Required action — Between the line containing "Definition to_fixed_point (x" and the line containing "Z) | SetAlternateRouteFlag (flag : bool)" lies a run of lines; give that run again exactly, with both of those lines, and nothing else from the entries below.

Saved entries
(* ===== verification/RouteParameters.v ===== *)
(** * DataStructures/RouteParameters.cpp: the parameters of a query

    The setters the grammar of the API calls, in the order of the query
    string, and what holds of the parameters after any sequence of them. *)

From Stdlib Require Import Strings.String Floats.SpecFloat.
From S2P Require Import Prelude Float32 Text.

Record RouteParameters := MkRouteParameters {
  zoom_level : Z;
  print_instructions : bool;
  alternate_route : bool;
  geometry : bool;
  compression : bool;
  deprecatedAPI : bool;
  uturn_default : bool;
  check_sum : N;
  num_results : Z;
  service : str;
  output_format : str;
  jsonp_parameter : str;
  language : str;
  hints : list str;
  uturns : list bool;
  coordinates : list FixedPointCoordinate }.

Definition RouteParameters_make : RouteParameters :=
  MkRouteParameters 18 false true true true false false (of_int (-1)) 1 [] [] [] [] [] [] [].

Section setters.
  Implicit Types p : RouteParameters.

Definition setZoomLevel (level : Z) p : RouteParameters :=
  if ((level <=? 18) && (0 <=? level))%Z then
    let 'MkRouteParameters _ a b c d e f g h i j k l m n o := p in MkRouteParameters level a b c d e f g h i j k l m n o
  else p.

Definition setNumberOfResults (number : Z) p : RouteParameters :=
  if ((0 <? number) && (number <=? 100))%Z then
    let 'MkRouteParameters z a b c d e f g _ i j k l m n o := p in MkRouteParameters z a b c d e f g number i j k l m n o
  else p.

Definition setAlternateRouteFlag (flag : bool) p : RouteParameters :=
  let 'MkRouteParameters z a _ c d e f g h i j k l m n o := p in MkRouteParameters z a flag c d e f g h i j k l m n o.

(** [uturns.resize(...)] and, if there is one, [uturns.back() = flag]. *)
Definition set_back {A} (x : A) (l : list A) : list A :=
  match l with [] => [] | _ => vpop l ++ [x] end.

Definition setUTurn (flag : bool) p : RouteParameters :=
  let 'MkRouteParameters z a b c d e f g h i j k l m n o := p in
  MkRouteParameters z a b c d e f g h i j k l m (set_back flag (vresize n (vsize o) f)) o.

Definition setAllUTurns (flag : bool) p : RouteParameters :=
  if flag then
    let 'MkRouteParameters z a b c d e _ g h i j k l m _ o := p in
    MkRouteParameters z a b c d e flag g h i j k l m (vresize [] (vsize o) flag) o
  else p.

Definition setDeprecatedAPIFlag (_ : str) p : RouteParameters :=
  let 'MkRouteParameters z a b c d _ f g h i j k l m n o := p in MkRouteParameters z a b c d true f g h i j k l m n o.

Definition setChecksum (sum : N) p : RouteParameters :=
  let 'MkRouteParameters z a b c d e f _ h i j k l m n o := p in MkRouteParameters z a b c d e f sum h i j k l m n o.

Definition setInstructionFlag (flag : bool) p : RouteParameters :=
  let 'MkRouteParameters z _ b c d e f g h i j k l m n o := p in MkRouteParameters z flag b c d e f g h i j k l m n o.

Definition setService (s : str) p : RouteParameters :=
  let 'MkRouteParameters z a b c d e f g h _ j k l m n o := p in MkRouteParameters z a b c d e f g h s j k l m n o.

Definition setOutputFormat (s : str) p : RouteParameters :=
  let 'MkRouteParameters z a b c d e f g h i _ k l m n o := p in MkRouteParameters z a b c d e f g h i s k l m n o.

Definition setJSONpParameter (s : str) p : RouteParameters :=
  let 'MkRouteParameters z a b c d e f g h i j _ l m n o := p in MkRouteParameters z a b c d e f g h i j s l m n o.

Definition addHint (hint : str) p : RouteParameters :=
  let 'MkRouteParameters z a b c d e f g h i j k l m n o := p in
  MkRouteParameters z a b c d e f g h i j k l (set_back hint (vresize m (vsize o) [])) n o.

Definition setLanguage (s : str) p : RouteParameters :=
  let 'MkRouteParameters z a b c d e f g h i j k _ m n o := p in MkRouteParameters z a b c d e f g h i j k s m n o.

Definition setGeometryFlag (flag : bool) p : RouteParameters :=
  let 'MkRouteParameters z a b _ d e f g h i j k l m n o := p in MkRouteParameters z a b flag d e f g h i j k l m n o.

Definition setCompressionFlag (flag : bool) p : RouteParameters :=
  let 'MkRouteParameters z a b c _ e f g h i j k l m n o := p in MkRouteParameters z a b c flag e f g h i j k l m n o.

(** [static_cast<int>(COORDINATE_PRECISION * x)], undefined out of range. *)
Definition to_fixed_point (x : double) : option Z := truncate (dmul (double_of_int COORDINATE_PRECISION) x).

Definition addCoordinate (x y : double) p : option RouteParameters :=
  lat ← to_fixed_point x;
  lon ← to_fixed_point y;
  let 'MkRouteParameters z a b c d e f g h i j k l m n o := p in
  Some (MkRouteParameters z a b c d e f g h i j k l m n (o ++ [MkCoordinate lat lon])).
End setters.

(** ** Sequences of calls *)

Inductive setter :=
  | SetZoomLevel (level : Z) | SetNumberOfResults (number : Z) | SetAlternateRouteFlag (flag : bool)
  | SetUTurn (flag : bool) | SetAllUTurns (flag : bool) | SetDeprecatedAPIFlag (s : str) | SetChecksum (sum : N)
  | SetInstructionFlag (flag : bool) | SetService (s : str) | SetOutputFormat (s : str) | SetJSONpParameter (s : str)
  | AddHint (hint : str) | SetLanguage (s : str) | SetGeometryFlag (flag : bool) | SetCompressionFlag (flag : bool)
  | AddCoordinate (x y : double).

Definition set (p : RouteParameters) (s : setter) : option RouteParameters :=
  match s with
  | SetZoomLevel x => Some (setZoomLevel x p)
  | SetNumberOfResults x => Some (setNumberOfResults x p)
  | SetAlternateRouteFlag x => Some (setAlternateRouteFlag x p)
  | SetUTurn x => Some (setUTurn x p)
  | SetAllUTurns x => Some (setAllUTurns x p)
  | SetDeprecatedAPIFlag x => Some (setDeprecatedAPIFlag x p)
  | SetChecksum x => Some (setChecksum x p)
  | SetInstructionFlag x => Some (setInstructionFlag x p)
  | SetService x => Some (setService x p)
  | SetOutputFormat x => Some (setOutputFormat x p)
  | SetJSONpParameter x => Some (setJSONpParameter x p)
  | AddHint x => Some (addHint x p)
  | SetLanguage x => Some (setLanguage x p)
  | SetGeometryFlag x => Some (setGeometryFlag x p)
  | SetCompressionFlag x => Some (setCompressionFlag x p)
  | AddCoordinate x y => addCoordinate x y p
  end.

(** The hint given for each coordinate: the last one after it and before the
    next coordinate. *)
Definition note_hint (l : list (option str)) (s : setter) : list (option str) :=
  match s with
  | AddCoordinate _ _ => l ++ [None]
  | AddHint h => set_back (Some h) l
  | _ => l
  end.

Definition hints_given (l : list setter) : list (option str) := fold_left note_hint l [].

Record parameters_ok (p : RouteParameters) : Prop := {
  po_zoom : (0 <= zoom_level p <= 18)%Z;
  po_results : (1 <= num_results p <= 100)%Z;
  po_hints : (vsize (hints p) <= vsize (coordinates p))%N;
  po_uturns : (vsize (uturns p) <= vsize (coordinates p))%N;
  po_coordinates : Forall (fun c => in_i32 (lat c) = true /\ in_i32 (lon c) = true) (coordinates p);
}.

Lemma vsize_vresize {A} (l : list A) n x : vsize (vresize l n x) = n.
Proof. unfold vsize, vresize. rewrite length_app, length_take, length_replicate. lia. Qed.

Lemma vsize_set_back {A} (x : A) l : vsize (set_back x l) = vsize l.
Proof. unfold set_back, vpop, vsize. destruct l; [done|]. rewrite length_app, length_take. simpl. lia. Qed.

Lemma truncate_range f z : truncate f = Some z -> in_i32 z = true.
Proof.
  unfold truncate, i32. destruct f; try done.
  - by intros [= <-].
  - destruct (in_i32 _) eqn:E; [|done]. by intros [= <-].
Qed.

Lemma setter_ok p s p' : parameters_ok p -> set p s = Some p' -> parameters_ok p'.
Proof.
  intros [H1 H2 H3 H4 H5] Hset. destruct p, s; cbn in *; try (injection Hset as <-; by constructor).
  - injection Hset as <-. unfold setZoomLevel. destruct (_ && _)%Z eqn:E; constructor; cbn; try done.
    apply andb_true_iff in E as [?%Z.leb_le ?%Z.leb_le]. lia.
  - injection Hset as <-. unfold setNumberOfResults. destruct (_ && _)%Z eqn:E; constructor; cbn; try done.
    apply andb_true_iff in E as [?%Z.ltb_lt ?%Z.leb_le]. lia.
  - injection Hset as <-. constructor; cbn; try done. rewrite vsize_set_back, vsize_vresize. lia.
  - injection Hset as <-. destruct flag; constructor; cbn; try done. rewrite vsize_vresize. lia.
  - injection Hset as <-. constructor; cbn; try done. rewrite vsize_set_back, vsize_vresize. lia.
  - unfold addCoordinate, to_fixed_point in Hset. destruct (truncate (dmul _ x)) as [a|] eqn:Ea; [|done]. cbn in Hset.
    destruct (truncate (dmul _ y)) as [b|] eqn:Eb; [|done]. cbn in Hset. injection Hset as <-.
    constructor; cbn; try done; unfold vsize in *; rewrite ?length_app; cbn [length]; try lia.
    apply Forall_app. split; [done|]. repeat constructor; cbn; by eapply truncate_range.
Qed.

(** *** Hints *)

Definition hint_at (l : list str) (i : nat) : str := default [] (l !! i).

Lemma lookup_vresize_hint (l : list str) n i : (i < N.to_nat n)%nat -> hint_at (vresize l n []) i = hint_at l i.
Proof.
  intros Hi. unfold hint_at, vresize. destruct (decide (i < length l)%nat) as [Hl|Hl].
  - rewrite lookup_app_l by (rewrite length_take; lia). by rewrite lookup_take_lt by lia.
  - rewrite lookup_app_r by (rewrite length_take; lia). rewrite (lookup_ge_None_2 l) by lia.
    destruct (replicate _ [] !! _) as [x|] eqn:E; [|done]. by apply lookup_replicate in E as [-> _].
Qed.

Lemma lookup_set_back {A} (x : A) l i :
  set_back x l !! i = if decide (S i = length l) then Some x else l !! i.
Proof.
  unfold set_back, vpop. destruct l as [|y l]; [by case_decide|]. cbn [length]. rewrite Nat.sub_succ, Nat.sub_0_r.
  set (k := y :: l). assert (length k = S (length l)) as Hk by done.
  destruct (decide (S i = S (length l))) as [Hi|Hi].
  - injection Hi as ->. rewrite lookup_app_r by (rewrite length_take; lia). rewrite length_take, Hk.
    by replace (length l - length l `min` S (length l))%nat with 0%nat by lia.
  - destruct (decide (i < length l)%nat).
    + rewrite lookup_app_l by (rewrite length_take; lia). by rewrite lookup_take_lt by lia.
    + rewrite (lookup_ge_None_2 (_ ++ _)), (lookup_ge_None_2 k); [done|lia|]. rewrite length_app, length_take. simpl. lia.
Qed.

Definition hints_ok (p : RouteParameters) (given : list (option str)) : Prop :=
  length given = length (coordinates p) /\ forall i, hint_at (hints p) i = default [] (mjoin (given !! i)).

Lemma set_hints p s p' given : (vsize (hints p) <= vsize (coordinates p))%N -> hints_ok p given ->
  set p s = Some p' -> hints_ok p' (note_hint given s).
Proof.
  intros Hle [Hlen Hg] Hset. unfold vsize in Hle.
  assert (hints p' = hints p /\ coordinates p' = coordinates p /\ note_hint given s = given \/
    (exists h, s = AddHint h) \/ exists x y, s = AddCoordinate x y) as [(H1 & H2 & H3)|[[h ->]|(x & y & ->)]].
  { destruct p, s; cbn in *; try (injection Hset as <-; by left); try (right; eauto; fail).
    - injection Hset as <-. unfold setZoomLevel. destruct (_ && _)%Z; by left.
    - injection Hset as <-. unfold setNumberOfResults. destruct (_ && _)%Z; by left.
    - injection Hset as <-. destruct flag; by left. }
  - unfold hints_ok. rewrite H1, H2, H3. done.
  - destruct p. cbn in *. injection Hset as <-. unfold hints_ok. cbn. split.
    + assert (vsize (set_back (Some h) given) = vsize given) as Hs by apply vsize_set_back. unfold vsize in Hs. lia.
    + intros i. rewrite lookup_set_back. unfold hint_at. rewrite lookup_set_back.
      assert (length (vresize hints0 (vsize coordinates0) []) = length coordinates0) as Hr.
      { pose proof (vsize_vresize hints0 (vsize coordinates0) []) as Hv. unfold vsize in *. lia. }
      rewrite Hr, Hlen. case_decide; [done|]. rewrite <- Hg.
      destruct (decide (i < length coordinates0)%nat) as [Hi|Hi].
      * apply lookup_vresize_hint. unfold vsize. lia.
      * unfold hint_at. rewrite !lookup_ge_None_2 by lia. done.
  - unfold set, addCoordinate in Hset. destruct (to_fixed_point x) as [a|]; [|done]. cbn in Hset.
    destruct (to_fixed_point y) as [b|]; [|done]. cbn in Hset. destruct p. cbn in *. injection Hset as <-. split; cbn.
    + rewrite !length_app. simpl. lia.
    + intros i. rewrite Hg. destruct (decide (i < length given)%nat) as [Hi|Hi].
      * by rewrite lookup_app_l.
      * rewrite (lookup_ge_None_2 given) by lia. destruct ((given ++ [None]) !! i) as [z|] eqn:E; [|done].
        rewrite lookup_app_r in E by lia. destruct (i - length given)%nat; [by injection E as <-|done].
Qed.

(** ** Properties *)

(** C35: after any sequence of calls the zoom level is between 0 and 18 and the
    number of results between 1 and 100; the coordinates fit [int]; and there
    are at most as many hints and U-turn flags as coordinates, the hint at the
    place of a coordinate being the last one given after it and before the
    next one, or empty. *)
Theorem route_parameters_invariant (calls : list setter) p :
  fold_m set RouteParameters_make calls = Some p ->
  parameters_ok p /\ hints_ok p (hints_given calls).
Proof.
  unfold hints_given. assert (forall q given, parameters_ok q -> hints_ok q given -> fold_m set q calls = Some p ->
    parameters_ok p /\ hints_ok p (fold_left note_hint calls given)) as Hgen.
  { induction calls as [|s calls IH]; intros q given Hq Hg; cbn [fold_m fold_left]; [by intros [= <-]|].
    destruct (set q s) as [q'|] eqn:E; [|done]. cbn [mbind option_bind]. apply IH.
    - by eapply setter_ok.
    - eapply set_hints; [apply Hq|done|done]. }
  apply Hgen; [|done]. constructor; done.
Qed.

(** Two coordinates, the second one with a hint, and a zoom level that is out of range. *)
Definition sample_calls : list setter :=
  [SetZoomLevel 25; AddCoordinate (double_of_int 52) (double_of_int 13);
   AddCoordinate (double_of_int 53) (double_of_int 10); AddHint (lit "abc"); SetNumberOfResults 0].

Lemma route_parameters_invariant_witness : exists p, fold_m set RouteParameters_make sample_calls = Some p /\
  hints p = [[]; lit "abc"] /\ coordinates p = [MkCoordinate 52000000 13000000; MkCoordinate 53000000 10000000] /\
  zoom_level p = 18%Z /\ parameters_ok p /\ hints_ok p (hints_given sample_calls).
Proof.
  eexists. split; [vm_compute; reflexivity|]. split; [reflexivity|]. split; [reflexivity|]. split; [reflexivity|].
  apply (route_parameters_invariant sample_calls). vm_compute. reflexivity.
Defined.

Response to the exercise —
Definition to_fixed_point (x : double) : option Z := truncate (dmul (double_of_int COORDINATE_PRECISION) x).

Definition addCoordinate (x y : double) p : option RouteParameters :=
  lat ← to_fixed_point x;
  lon ← to_fixed_point y;
  let 'MkRouteParameters z a b c d e f g h i j k l m n o := p in
  Some (MkRouteParameters z a b c d e f g h i j k l m n (o ++ [MkCoordinate lat lon])).
End setters.

(** ** Sequences of calls *)

Inductive setter :=
  | SetZoomLevel (level : Z) | SetNumberOfResults (number : Z) | SetAlternateRouteFlag (flag : bool)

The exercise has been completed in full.